You have the following rights regarding your personal data:

• Access: Request a copy of your personal data
• Correction: Update or correct inaccurate information
• Deletion: Request deletion of your personal data (subject to legal obligations)
• Export: Receive your data in a portable format
• Opt-out: Unsubscribe from marketing communications
• Restrict processing: Limit how we use your data in certain circumstances

To exercise these rights, please contact us at contact@emenuweb.com.

Cookies and Tracking

We use cookies and similar tracking technologies to:

• Maintain your login session and preferences
• Analyze platform usage and performance
• Remember your theme and language preferences
• Provide personalized menu recommendations

You can control cookies through your browser settings. Note that disabling cookies may limit platform functionality.

Data Retention

We retain your personal data only as long as necessary to provide our services and comply with legal obligations. Restaurant account data is retained while your account is active and for up to 3 years after account closure for legal and accounting purposes. Customer order data is retained for operational purposes and may be anonymized for analytics after 2 years.

Children's Privacy

Our platform is not intended for individuals under the age of 13. We do not knowingly collect personal information from children. If you believe we have collected information from a child, please contact us immediately.
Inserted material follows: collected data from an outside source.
(** X14: for every [uint64], the string [encodeBase62] returns has between
    1 and 11 characters, all of [alphabet], so [isValidCode] accepts it;
    it is ["0"] for 0 and does not start with ['0'] otherwise. *)
Theorem X14_encodeBase62_shape (num : Z) (Hnum : 0 <= num < 2 ^ 64) :
  exists s,
    encodeBase62 num = Ok s /\
    (1 <= String.length s <= 11)%nat /\
    all_chars in_alphabet s /\
    isValidCode s = true /\
    (num = 0 -> s = "0"%string) /\
    (num <> 0 -> forall rest, s <> String "0" rest).
Proof.
  destruct (encodeBase62_digits num Hnum)
    as [ds [Henc [_ [Hall [Hlen [Hzero Hlead]]]]]].
  exists (string_of_list_ascii ds). split; [exact Henc|].
  split; [rewrite length_of_list; exact Hlen|].
  assert (Hchars : all_chars in_alphabet (string_of_list_ascii ds))
    by (apply all_chars_of_list; exact Hall).
  split; [exact Hchars|]. split; [|split].
  - apply alphabet_code_valid; [|exact Hchars].
    destruct ds; [cbn in Hlen; lia | discriminate].
  - intro E. rewrite (Hzero E). reflexivity.
  - intros E rest Hs. destruct (Hlead E) as [c [tl [Hds Hc]]].
    subst ds. cbn [string_of_list_ascii] in Hs. inversion Hs. contradiction.
Qed.

Lemma X14_encodeBase62_shape_witness :
  exists s,
    encodeBase62 3843 = Ok s /\
    (1 <= String.length s <= 11)%nat /\
    isValidCode s = true.
Proof.
  destruct (X14_encodeBase62_shape 3843) as [s [A [B [_ [D _]]]]].
  - lia.
  - exists s. split; [exact A|]. split; [exact B | exact D].
Defined.

(** ** [genRandomCode] and the validator *)

(** X15: a code [genRandomCode] returns is accepted by [isValidCode]; it
    has [length] characters (6 when [length <= 0]); generating it touched
    neither the table, nor the clock, nor the environment. *)
Theorem X15_genRandomCode_valid_code (length : Z) (w : World) (s : string)
  (Hok : fst (genRandomCode length w) = Ok s) :
  isValidCode s = true /\
  Z.of_nat (String.length s) = (if 0 <? length then length else 6) /\
  db (snd (genRandomCode length w)) = db w /\
  clock_pos (snd (genRandomCode length w)) = clock_pos w /\
  env (snd (genRandomCode length w)) = env w.
Proof.
  rewrite genRandomCode_spec in *. cbn [fst snd] in *.
  destruct (drawn (rand_src w) (code_length length) (rand_pos w))
    as [cs|e] eqn:E; [|discriminate].
  inversion Hok. subst s. clear Hok.
  destruct (reads_ok _ _ _ _ E) as [_ [Hlen Hall]].
  assert (Hn : Z.of_nat (code_length length)
               = if 0 <? length then length else 6).
  { unfold code_length, DefaultCodeLen.
    destruct (Z.leb_spec length 0); destruct (Z.ltb_spec 0 length); lia. }
  rewrite length_of_list, Hlen.
  split; [|split; [exact Hn | repeat split]].
  apply alphabet_code_valid; [|apply all_chars_of_list; exact Hall].
  destruct cs as [|c cs]; [|discriminate].
  cbn [List.length] in Hlen. rewrite <- Hlen in Hn. cbn in Hn.
  destruct (0 <? length) eqn:El; [apply Z.ltb_lt in El|]; lia.
Qed.

Lemma X15_genRandomCode_valid_code_witness :
  isValidCode "000000" = true /\
  db (snd (genRandomCode 6 (sample_world [link_abc] "" 20 rounds_src)))
  = db (sample_world [link_abc] "" 20 rounds_src).
Proof.
  destruct (X15_genRandomCode_valid_code 6
              (sample_world [link_abc] "" 20 rounds_src) "000000")
    as [A [_ [C _]]].
  - vm_compute. reflexivity.
  - split; [exact A | exact C].
Defined.

(** ** [seedExample] *)

Definition hello_link (w : World) : ShortLink :=
  {| ID := next_id (db w); Code := "hello";
     TargetURL := "https://example.com"; Clicks := 0;
     CreatedAt := now_of w; ExpiredAt := NullTime_zero |}.

Lemma seedExample_empty (w : World) :
  rows (db w) = [] ->
  seedExample w
  = (tt, set_db (db_insert (hello_link w) (db w)) (tick w)).
Proof.
  intro Hempty. unfold seedExample, bind, Count. rewrite Hempty.
  cbn [List.length Z.of_nat Z.eqb].
  unfold time_Now, Create, db_Create. cbn [db Code]. rewrite Hempty.
  cbn [existsb]. unfold hello_link, tick, time_Now, set_db, db_insert,
                        with_ID, now_of, ret.
  cbn. rewrite Hempty. reflexivity.
Qed.

Lemma seedExample_seeded (w : World) :
  rows (db w) <> [] -> seedExample w = (tt, w).
Proof.
  intro Hrows. unfold seedExample, bind, Count.
  destruct (rows (db w)) as [|x xs]; [congruence|]. reflexivity.
Qed.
International Data Transfers

Your data may be transferred to and processed in countries other than your own. We ensure appropriate safeguards are in place to protect your data in compliance with applicable data protection laws including GDPR.

Changes to This Policy

We may update this privacy policy from time to time to reflect changes in our practices or legal requirements. We will notify you of any material changes by email or through our platform. The "Last updated" date at the top of this page indicates when the policy was last revised.

Contact Us

If you have any questions or concerns about this privacy policy or our data practices, please contact us:

GDPR Compliance (EU Users)

For users in the European Union, we comply with the General Data Protection Regulation (GDPR). You have additional rights including:

• The right to lodge a complaint with a supervisory authority
• The right to object to processing based on legitimate interests
• The right to withdraw consent at any time
• The right to data portability

Our legal basis for processing your data includes: contract performance, legal obligations, legitimate interests, and your consent where applicable.